Ano 1 - N° VII

O Mala do Ano

A idéia de ter um astronauta brasileiro alugando um lugarzinho na nave alheia, de criar “heróis nacionais” já é bem cafona, boa para regimes totalitários,mas se alguém quer que o truque dê certo, é bom planejar as coisas um pouco melhor.

Mas não vamos tão longe: entregar o prêmio Mala do Ano para o Astronauta de Peroba brasileiro é uma injustiça. O prêmio deveria ir para quem teve a idéia genial de mandar R$ 20, 30 milhões do contribuinte, literalmente, pelo espaço. Uma pergunta: o que sobraria para o administrador privado que perdesse repentinamente um colaborador em quem se investiu tantos recursos?

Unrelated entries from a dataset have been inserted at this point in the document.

(** Copying leaves the parameter sets one after another. *)
Lemma copy_nalus_spec n buf off pre pad acc l rest :
  bytes_ok buf -> 0 <= off <= len buf -> nalus n (drop (Z.to_nat off) buf) = Some (l, rest) -> total l <= len pad ->
  copy_nalus n buf off (pre ++ pad) (len pre) acc =
  Ok (len buf - len rest, pre ++ concat l ++ drop (length (concat l)) pad, len pre + total l, acc ++ places (len pre) l).
Proof.
  intros Hb. revert off pre pad acc l. induction n as [|n IH]; intros off pre pad acc l Ho Hn Ht; cbn [copy_nalus nalus] in *.
  { injection Hn as <- <-. rewrite length_drop. cbn. rewrite drop_0, app_nil_r. unfold total. cbn. repeat f_equal; lia. }
  set (s := drop (Z.to_nat off) buf) in *. assert (Hs : bytes_ok s) by (by apply Forall_drop).
  pose proof (uint16_ok Panic buf off s ltac:(lia) eq_refl) as Hu. assert (Hl : length s = (length buf - Z.to_nat off)%nat) by (subst s; apply length_drop).
  unfold read_full in Hn. destruct (Z.ltb_spec (len s) 2); [done|]. destruct Hu as (-> & _ & Hd). cbn [mbind result_bind option_bind] in *.
  change (Z.to_nat 2) with 2%nat in *. set (k := of_be (take 2 s)) in *. pose proof (of_be_take_ok s 2 Hs) as Hk. fold k in Hk.
  rewrite length_drop in Hn. destruct (Z.ltb_spec (Z.of_nat (length s - 2)) k); [done|]. cbn [mbind option_bind] in Hn.
  destruct (nalus n (drop (Z.to_nat k) (drop 2 s))) as [[l' rest']|] eqn:Hn'; [|done]. cbn [mbind option_bind] in Hn. injection Hn as <- <-.
  set (nalu := take (Z.to_nat k) (drop 2 s)) in *. assert (Hnl : len nalu = k) by (subst nalu; rewrite length_take, length_drop; lia).
  unfold total in Ht. cbn [concat] in Ht. rewrite length_app in Ht.
  rewrite (slice_ok Panic (pre ++ pad)) by (rewrite ?length_app; lia || reflexivity). cbn [mbind result_bind].
  rewrite slice_ok by lia. cbn [mbind result_bind]. rewrite Hd. replace (off + 2 + k - (off + 2)) with k by lia. fold nalu.
  rewrite !Nat2Z.id, drop_app_length, length_app. rewrite (take_ge pad) by lia.
  replace (Z.min (len pad) (len nalu)) with (len nalu) by lia. rewrite Nat2Z.id, take_app_length, firstn_all.
  replace (Z.to_nat (len pre + len nalu)) with (length pre + length nalu)%nat by lia. rewrite drop_app_add.
  assert (Hpn : pre ++ nalu ++ drop (length nalu) pad = (pre ++ nalu) ++ drop (length nalu) pad) by apply app_assoc.
  rewrite slice_ok by (rewrite ?length_app, ?length_drop; lia). cbn [mbind result_bind].
  replace (len pre + k) with (len (pre ++ nalu)) by (rewrite length_app; lia). rewrite Hpn.
  rewrite (IH (off + 2 + k) (pre ++ nalu) (drop (length nalu) pad) _ l').
  - unfold total. cbn [concat places]. rewrite !length_app, drop_drop, <- !app_assoc, <- Hnl, Nat2Z.inj_add. cbn [app]. by rewrite Nat2Z.inj_add, Z.add_assoc.
  - lia.
  - rewrite <- Hn', <- Hd, drop_drop. f_equal. f_equal. lia.
  - unfold total. rewrite length_drop. lia.
Qed.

Acreditar em fio de bigode, no País em que todos fingem não saber de nada? Mas não havemos de recriminá-lo por pensar apenas em si...quais são os exemplos que ele tem?

Para nós, down here, mortais e contribuintes, aturar o pé de feijão e a empolgação meio nerd não foi nada. O danado foi a narração da “acoplagem” da nave russa pelo próprio Galvão Bueno!!

Aos diretores de colégio, uma sugestão: tenham o discernimento que nem os “cartolas do espaço” nem o seu herói tiveram. Guardem seus reais reservados para as “palestras” para merenda, livros decentes, para formar e pagar professores decentes ou oferecer a alunos de baixa renda oportunidades em seu colégio. Sobre personagens que vivem em órbita...bem, há melhores.

Figuras da semana

Pedro Simon

Ganhou 10 milhões de votos imediatamente ao anunciar sua candidatura a Presidente. E perdeu (melhor, apavorou) 8 desses 10 milhões cerca de um minuto depois, ao anunciar o nome do seu Vice. Perdeu a chance de ter saído para valer. Com Cristovam na chapa fariam estrago considerável.

Ronaldinho Gaúcho

Deve ter se assustado. Olhando de perto, a tal “loira” que invadiu o campo de treino e abraçou nosso craque era um tribufu e tanto. Dos quatro costados, como se diz no interior do Rio Grande. E sobre as supostas “belas fãs”fotografadas em Weggis: até agora a única curiosidade que geraram é descobrir o que os nossos repórteres andam bebendo.